● **EXERCISE REQUIREMENTS**:
Among the lines below, restate word for word only those from the line with "destruct (free_req q2);" through the line with "assert (Hsplit : forall", with both end lines kept.

(Collected data entries)
++++++++

(* ===== verification/NsCmdTree.v ===== *)
(** * What holds of every request of a command

    [_nvme_ns_cmd_rw] builds a tree of requests, split by split.  A property of
    the fields of a request that holds of a fresh request and survives the
    assignments of the command, of the callback and of the children holds of
    every request of the tree, whatever the payload and the geometry. *)

From S2P Require Import Prelude NsCmd NsCmdLemmas.

(** [P] holds of the fields of [r] and of all its descendants. *)
Fixpoint all_reqs (P : req_fields -> Prop) (r : request) : Prop :=
  let 'Request _ f cs := r in
  P f /\ (fix go (cs : list request) : Prop :=
            match cs with [] => True | c :: cs' => all_reqs P c /\ go cs' end) cs.

Lemma all_reqs_eq P i f cs : all_reqs P (Request i f cs) <-> P f /\ Forall (all_reqs P) cs.
Proof.
  cbn [all_reqs]. apply and_iff_compat_l. induction cs as [|c cs IH]; [done|].
  by rewrite Forall_cons, <- IH.
Qed.

Lemma all_reqs_mono (P Q : req_fields -> Prop) r :
  (forall f, P f -> Q f) -> all_reqs P r -> all_reqs Q r.
Proof.
  intros HPQ. induction r as [i f cs IH] using request_ind'. rewrite !all_reqs_eq. intros [Hf Hcs].
  split; [by apply HPQ|]. induction Hcs as [|c cs Hc Hcs IHcs]; [done|].
  apply Forall_cons_1 in IH as [IHc IH]. constructor; [by apply IHc|by apply IHcs].
Qed.

(** The arguments of a recursive call are in the ranges of their types. *)
Record args_typed (po mo lba n : Z) : Prop := {
  at_po : 0 <= po < 2 ^ 32;
  at_mo : 0 <= mo < 2 ^ 32;
  at_lba : 0 <= lba < 2 ^ 64;
  at_n : 0 <= n < 2 ^ 32 }.

Section Tree.
Context (ns : nvme_ns) (ctrlr : nvme_ctrlr) {I : Type}.
Context (reset : Z -> I) (next : I -> (Z * Z) * I) (a : rw_args) (fuel : nat).
Context (P : req_fields -> Prop).

(** The fields of a request of [n] blocks before it has a command. *)
Definition fresh_fields (acc : option Z) (po mo n : Z) : req_fields :=
  Fields CbUser (a_payload a) po mo (u32 (n * _nvme_get_host_buffer_sector_size ns (a_flags a)))
    (u32 (n * md_size ns)) acc cmd0 0.

(** The accel sequences with which the command may be called; the children have
    none. *)
Context (acc_ok : option Z -> Prop) (acc_none : acc_ok None).
Hypothesis P_fresh : forall acc po mo lba n,
  acc_ok acc -> args_typed po mo lba n -> P (fresh_fields acc po mo n).
Hypothesis P_cb : forall c i f cs, P f -> P (req_f (set_cb c (Request i f cs))).
Hypothesis P_cmd : forall i f cs lba n q r q',
  P f -> 0 <= lba < 2 ^ 64 -> 0 <= n < 2 ^ 32 ->
  _nvme_ns_cmd_setup_request ns a lba n (Request i f cs) q = Ok (r, q') -> P (req_f r).
Hypothesis H_ext : 0 <= extended_lba_size ns.

Lemma tree_setup lba n r q r' q' :
  all_reqs P r -> 0 <= lba < 2 ^ 64 -> 0 <= n < 2 ^ 32 ->
  _nvme_ns_cmd_setup_request ns a lba n r q = Ok (r', q') -> all_reqs P r'.
Proof.
  destruct r as [i f cs]. rewrite all_reqs_eq. intros [Hf Hcs] Hl Hn H.
  pose proof (P_cmd i f cs lba n q r' q' Hf Hl Hn H) as Hr. unfold _nvme_ns_cmd_setup_request in H.
  apply M_bind_inv in H as (u & q1 & _ & H). injection H as <- _. by apply all_reqs_eq.
Qed.

Lemma tree_add_child p c r q q' :
  nvme_request_add_child p c q = Ok (r, q') -> all_reqs P p -> all_reqs P c -> all_reqs P r.
Proof.
  destruct p as [i f cs]. cbn [nvme_request_add_child]. intros H Hp Hc.
  apply M_bind_inv in H as (u & q1 & _ & H). injection H as <- _. rewrite all_reqs_eq in *.
  destruct Hp as [Hf Hcs]. split; [done|]. apply Forall_app. split; [done|]. apply Forall_singleton.
  destruct c as [j g ds]. cbn [set_cb]. rewrite all_reqs_eq in *. destruct Hc as [Hg Hds].
  split; [exact (P_cb CbChild j g ds Hg)|done].
Qed.

Section Loops.
Context (rw : Z -> Z -> Z -> Z -> bool -> M qpair (request + Z)).
Hypothesis H_rw : forall po mo lba n chk q r q', args_typed po mo lba n ->
  rw po mo lba n chk q = Ok (inl r, q') -> all_reqs P r.

Lemma tree_child po mo lba n p chk q r q' :
  args_typed po mo lba n -> all_reqs P p ->
  _nvme_add_child_request rw po mo lba n p chk q = Ok (inl r, q') -> all_reqs P r.
Proof.
  intros Ha Hp H. unfold _nvme_add_child_request in H.
  apply M_bind_inv in H as (res & q1 & Hr & H). destruct res as [c|rc].
  - apply M_bind_inv in H as (p' & q2 & Hadd & He). injection He as -> _.
    eapply tree_add_child; [exact Hadd|done|]. by eapply H_rw.
  - by apply M_bind_inv in H as (? & ? & _ & ?).
Qed.

Lemma tree_split_loop chunk mask k : forall po mo lba rem req q r q',
  args_typed po mo lba rem -> all_reqs P req ->
  split_loop ns a rw k chunk mask po mo lba rem req q = Ok (inl r, q') -> all_reqs P r.
Proof.
  induction k as [|k IH]; intros po mo lba rem req q r q' Ha Hp; cbn [split_loop];
    (destruct (Z.leb_spec rem 0); [by intros [= <- _]|]); [done|]. intros H'.
  apply M_bind_inv in H' as (res & q1 & Hadd & H'). destruct res as [req'|rc]; [|done].
  pose proof (wrap_range 32 (chunk - Z.land lba mask) ltac:(lia)).
  apply IH in H'; [done| |].
  - constructor; apply wrap_range; lia.
  - eapply tree_child; [|exact Hp|exact Hadd]. destruct Ha. constructor; lia.
Qed.

(** The accumulated part is cut off, and the walk goes on. *)
Lemma tree_split_here po mo lba len req acc q (F : request * Z -> M qpair (request + Z)) r q' :
  args_typed po mo lba len -> all_reqs P req ->
  (forall req' n q1, all_reqs P req' -> F (req', n) q1 = Ok (inl r, q') -> all_reqs P r) ->
  (x ← split_here ns rw po mo lba len req acc;
   match x with inr rc => mret (inr rc) | inl y => F y end) q = Ok (inl r, q') -> all_reqs P r.
Proof.
  intros Ha Hp HF H. apply M_bind_inv in H as (res & q1 & Hs & H). destruct res as [[req' n]|rc]; [|done].
  eapply HF; [|exact H]. unfold split_here in Hs.
  destruct (Z.eqb_spec (extended_lba_size ns) 0) as [|He]; [done|]. destruct (negb _); [done|].
  destruct acc; [done|]. apply M_bind_inv in Hs as (res & q2 & Hadd & Hs).
  destruct res as [r2|rc]; [|done]. injection Hs as -> <- <-. eapply tree_child; [|exact Hp|exact Hadd].
  destruct Ha. constructor; [done..|]. split; [apply Z.div_pos; lia|].
  apply Z.div_lt_upper_bound; nia.
Qed.

Lemma tree_finish len lba n req q r q' :
  0 <= lba < 2 ^ 64 -> 0 <= n < 2 ^ 32 -> all_reqs P req ->
  finish_split ns a len lba n req q = Ok (inl r, q') -> all_reqs P r.
Proof.
  intros Hl Hn Hp H. unfold finish_split in H. destruct (_ =? _); [|by injection H as <- _].
  apply M_bind_inv in H as (r1 & q1 & Hs & He). injection He as <- _. by eapply tree_setup.
Qed.

Lemma tree_sgl_loop acc lba n :
  0 <= lba < 2 ^ 64 -> 0 <= n < 2 ^ 32 ->
  forall k it po mo clba cur len ns' req q r q', args_typed po mo clba len -> all_reqs P req ->
  sgl_loop ns ctrlr next a rw k it lba n po mo clba cur len ns' req acc q = Ok (inl r, q') ->
  all_reqs P r.
Proof.
  intros Hl Hn. induction k as [|k IH]; intros it po mo clba cur len ns' req q r q' Ha Hp;
    cbn [sgl_loop]; (destruct (_ <=? cur); [by apply tree_finish|]); [done|].
  destruct (next it) as [[addr l0] it']. set (l := if _ <? u32 (cur + l0) then _ else _).
  assert (Ha' : args_typed po mo clba (u32 (len + l))) by (destruct Ha; constructor; [done..|apply wrap_range; lia]).
  destruct (_ && _); [by apply IH|]. destruct (_ =? _); [by apply IH|].
  apply (tree_split_here po mo clba (u32 (len + l)) req acc q
    (fun '(req', n') => sgl_loop ns ctrlr next a rw k it' lba n (u32 (po + u32 (len + l)))
      (u32 (mo + n' * md_size ns)) (u64 (clba + n')) (u32 (cur + l)) 0 0 req' acc)); [done..|].
  intros req' n' q1 Hr. apply IH; [|done]. constructor; [apply wrap_range; lia..|lia].
Qed.

Lemma tree_prp_loop acc lba n :
  0 <= lba < 2 ^ 64 -> 0 <= n < 2 ^ 32 ->
  forall k it addr sl po mo clba cur len req q r q', args_typed po mo clba len -> all_reqs P req ->
  prp_loop ns ctrlr next a rw k it addr sl lba n po mo clba cur len req acc q = Ok (inl r, q') ->
  all_reqs P r.
Proof.
  intros Hl Hn. induction k as [|k IH]; intros it addr sl po mo clba cur len req q r q' Ha Hp;
    cbn [prp_loop]; (destruct (_ <=? cur); [by apply tree_finish|]); [done|].
  destruct (sl =? 0); [by apply IH|]. set (l := if _ <? u32 (cur + sl) then _ else _).
  set (sv := (len =? 0) || _). set (len' := if sv then u32 (len + l) else len).
  assert (Ha' : args_typed po mo clba len').
  { unfold len'. destruct sv; [|done]. destruct Ha. constructor; [done..|apply wrap_range; lia]. }
  clearbody len' sv l. destruct (if sv && _ then _ else _) as [[addr' sl'] it'].
  destruct (_ && _ && _); [by apply IH|]. destruct (_ =? _); [by apply IH|].
  apply (tree_split_here po mo clba len' req acc q
    (fun '(req', n') => prp_loop ns ctrlr next a rw k it' addr' sl' lba n (u32 (po + len'))
      (u32 (mo + n' * md_size ns)) (u64 (clba + n')) (if sv then u32 (cur + l) else cur) 0 req' acc));
    [done..|].
  intros req' n' q1 Hr. apply IH; [|done]. constructor; [apply wrap_range; lia..|lia].
Qed.
End Loops.

Lemma tree_rw depth : forall acc po mo lba n chk q r q',
  acc_ok acc -> args_typed po mo lba n ->
  _nvme_ns_cmd_rw ns ctrlr reset next a fuel depth acc po mo lba n chk q = Ok (inl r, q') ->
  all_reqs P r.
Proof.
  induction depth as [|d IH]; intros acc po mo lba n chk q r q' Hacc Ha; cbn [_nvme_ns_cmd_rw]; [done|].
  intros H. apply M_bind_inv in H as (res & q1 & Hal & H). destruct res as [r0|]; [|done].
  assert (Hp : all_reqs P (set_offsets po mo acc r0)).
  { unfold nvme_allocate_request in Hal. apply M_bind_inv in Hal as (q2 & q3 & _ & Hal).
    destruct (free_req q2); [done|]. apply M_bind_inv in Hal as (? & ? & _ & Hal).
    injection Hal as <- _. split; [exact (P_fresh acc po mo lba n Hacc Ha)|done]. }
  apply M_bind_inv in H as (u & q2 & _ & H). pose proof Ha as [_ _ Hl Hn].
  assert (Ha0 : args_typed po mo lba 0) by (destruct Ha; constructor; [done..|lia]).
  assert (Hsplit : forall chunk mask q r q',
    _nvme_ns_cmd_split_request ns a (_nvme_ns_cmd_rw ns ctrlr reset next a fuel d None) fuel po mo lba n
      (set_offsets po mo acc r0) chunk mask acc q = Ok (inl r, q') -> all_reqs P r).
  { intros chunk mask q4 r4 q5 Hs. unfold _nvme_ns_cmd_split_request in Hs. destruct acc; [done|].
    eapply tree_split_loop; [|exact Ha|exact Hp|exact Hs]. intros. by eapply (IH None). }
  assert (Hset : forall q r q', (r ← _nvme_ns_cmd_setup_request ns a lba n (set_offsets po mo acc r0);
    mret (inl r : request + Z)) q = Ok (inl r, q') -> all_reqs P r).
  { intros q4 r4 q5 Hs. apply M_bind_inv in Hs as (r1 & q6 & Hs & He). injection He as <- _.
    by eapply tree_setup. }
  destruct (_ && _); [by eapply Hsplit|]. destruct (_ <? _); [by eapply Hsplit|].
  destruct (a_payload a); [by eapply Hset|]. destruct chk; [|by eapply Hset].
  destruct (negb _).
  - unfold _nvme_ns_cmd_split_request_sgl in H. eapply tree_sgl_loop; [|done..|exact H]. intros. by eapply (IH None).
  - unfold _nvme_ns_cmd_split_request_prp in H. destruct (next _) as [[ad sl] it].
    eapply tree_prp_loop; [|done..|exact H]. intros. by eapply (IH None).
Qed.
End Tree.

(** ** The fields of the requests have their types *)

Record cmd_typed (c : nvme_cmd) : Prop := {
  cy_opc : 0 <= cmd_opc c < 2 ^ 8;
  cy_nsid : 0 <= cmd_nsid c < 2 ^ 32;
  cy_lba : 0 <= cmd_lba c < 2 ^ 64;
  cy_fuse : 0 <= cmd_fuse c < 2 ^ 2;
  cy_cdw12 : 0 <= cmd_cdw12 c < 2 ^ 32;
  cy_cdw13 : 0 <= cmd_cdw13 c < 2 ^ 32;
  cy_cdw14 : 0 <= cmd_cdw14 c < 2 ^ 32;
  cy_cdw15 : 0 <= cmd_cdw15 c < 2 ^ 32 }.

Record fields_typed (f : req_fields) : Prop := {
  fy_po : 0 <= r_payload_offset f < 2 ^ 32;
  fy_mo : 0 <= r_md_offset f < 2 ^ 32;
  fy_size : 0 <= r_payload_size f < 2 ^ 32;
  fy_md : 0 <= r_md_size f < 2 ^ 32;
  fy_cmd : cmd_typed (r_cmd f) }.

Section Typed.
Context (ns : nvme_ns) (ctrlr : nvme_ctrlr) {I : Type} (sgl_fns : option ((Z -> I) * (I -> (Z * Z) * I))).
Context (no_sgl : I) (fuel : nat) (a : rw_args).

(** The members of struct spdk_nvme_ns and the arguments of a command are in the
    ranges of their types. *)
Record inputs_typed : Prop := {
  it_nsid : 0 <= ns_id ns < 2 ^ 32;
  it_ext : 0 <= extended_lba_size ns < 2 ^ 32;
  it_opc : 0 <= a_opc a < 2 ^ 8;
  it_flags : 0 <= a_flags a < 2 ^ 32;
  it_mask : 0 <= a_apptag_mask a < 2 ^ 16;
  it_tag : 0 <= a_apptag a < 2 ^ 16;
  it_cdw13 : 0 <= a_cdw13 a < 2 ^ 32 }.

Hypothesis HT : inputs_typed.

Lemma setup_typed i f cs lba n q r q' :
  fields_typed f -> 0 <= lba < 2 ^ 64 -> 0 <= n < 2 ^ 32 ->
  _nvme_ns_cmd_setup_request ns a lba n (Request i f cs) q = Ok (r, q') -> fields_typed (req_f r).
Proof.
  intros [F1 F2 F3 F4 [C1 C2 C3 C4 C5 C6 C7 C8]] Hl Hn H. destruct HT as [T1 T2 T3 T4 T5 T6 T7].
  unfold _nvme_ns_cmd_setup_request in H. apply M_bind_inv in H as (u & q1 & _ & H). injection H as <- _.
  constructor; [done..|]. cbn [set_cmd req_f r_cmd]. constructor; cbn; [done..| | |done| |].
  - apply land_bound; [lia|done].
  - apply lor_bound; [lia|apply wrap_range; lia|apply land_bound; [lia|done]].
  - destruct (_ && _); [apply wrap_range; lia|done].
  - apply lor_bound; [lia|apply wrap_range; lia|lia].
Qed.

(** Every field of every request that a read, write or compare command
    builds is in the range of its C type, without any assumption on the
    geometry of the namespace, the payload or the pool: the arithmetic of the
    splits is that of the machine types, also where it wraps around. *)
Lemma requests_well_typed acc lba n chk q r q' :
  0 <= lba < 2 ^ 64 -> 0 <= n < 2 ^ 32 ->
  run_rw ns ctrlr sgl_fns no_sgl fuel a acc lba n chk q = Ok (inl r, q') ->
  all_reqs fields_typed r.
Proof.
  intros Hl Hn H. unfold run_rw in H. destruct (default _ _) as [reset next].
  refine (tree_rw ns ctrlr reset next a fuel fields_typed (fun _ => True) Logic.I _ _ setup_typed _ rw_depth
    acc 0 0 lba n chk q r q' Logic.I _ H).
  - intros acc' po mo lba' n' _ [? ? ? ?]. constructor; [done|done|apply wrap_range; lia..|].
    constructor; cbn; lia.
  - intros c i f cs [? ? ? ? ?]. by constructor.
  - apply HT.
  - constructor; lia.
Qed.
End Typed.

(** A read of 2^23 + 1 blocks of 512 bytes, whose size wraps around, in
    transfers of 2^22 blocks. *)
Lemma requests_well_typed_demo :
  let ns := NvmeNs 1 512 512 0 0 0 (2 ^ 22) (2 ^ 22) 0 false in
  let a := RwArgs SPDK_NVME_OPC_READ 0 0xFFFF 7 0 (PayloadContig 0x1000 None) in
  let c := NvmeCtrlr 0 4096 1 16 0 in
  exists r q', run_rw ns c None tt 8 a None 5 (2 ^ 23 + 1) false (Qpair (seq 0 8) 0) = Ok (inl r, q')
    /\ length (leaves r) = 3%nat /\ all_reqs fields_typed r.
Proof.
  intros ns a c. eexists _, _. split; [vm_compute; reflexivity|]. split; [reflexivity|].
  eapply (requests_well_typed ns c None tt 8 a ltac:(constructor; split; by vm_compute) None 5 (2 ^ 23 + 1) false
    (Qpair (seq 0 8) 0)); [lia|lia|vm_compute; reflexivity].
Defined.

++++++++

● **ANSWER SPACE**:
    destruct (free_req q2); [done|]. apply M_bind_inv in Hal as (? & ? & _ & Hal).
    injection Hal as <- _. split; [exact (P_fresh acc po mo lba n Hacc Ha)|done]. }
  apply M_bind_inv in H as (u & q2 & _ & H). pose proof Ha as [_ _ Hl Hn].
  assert (Ha0 : args_typed po mo lba 0) by (destruct Ha; constructor; [done..|lia]).
  assert (Hsplit : forall chunk mask q r q',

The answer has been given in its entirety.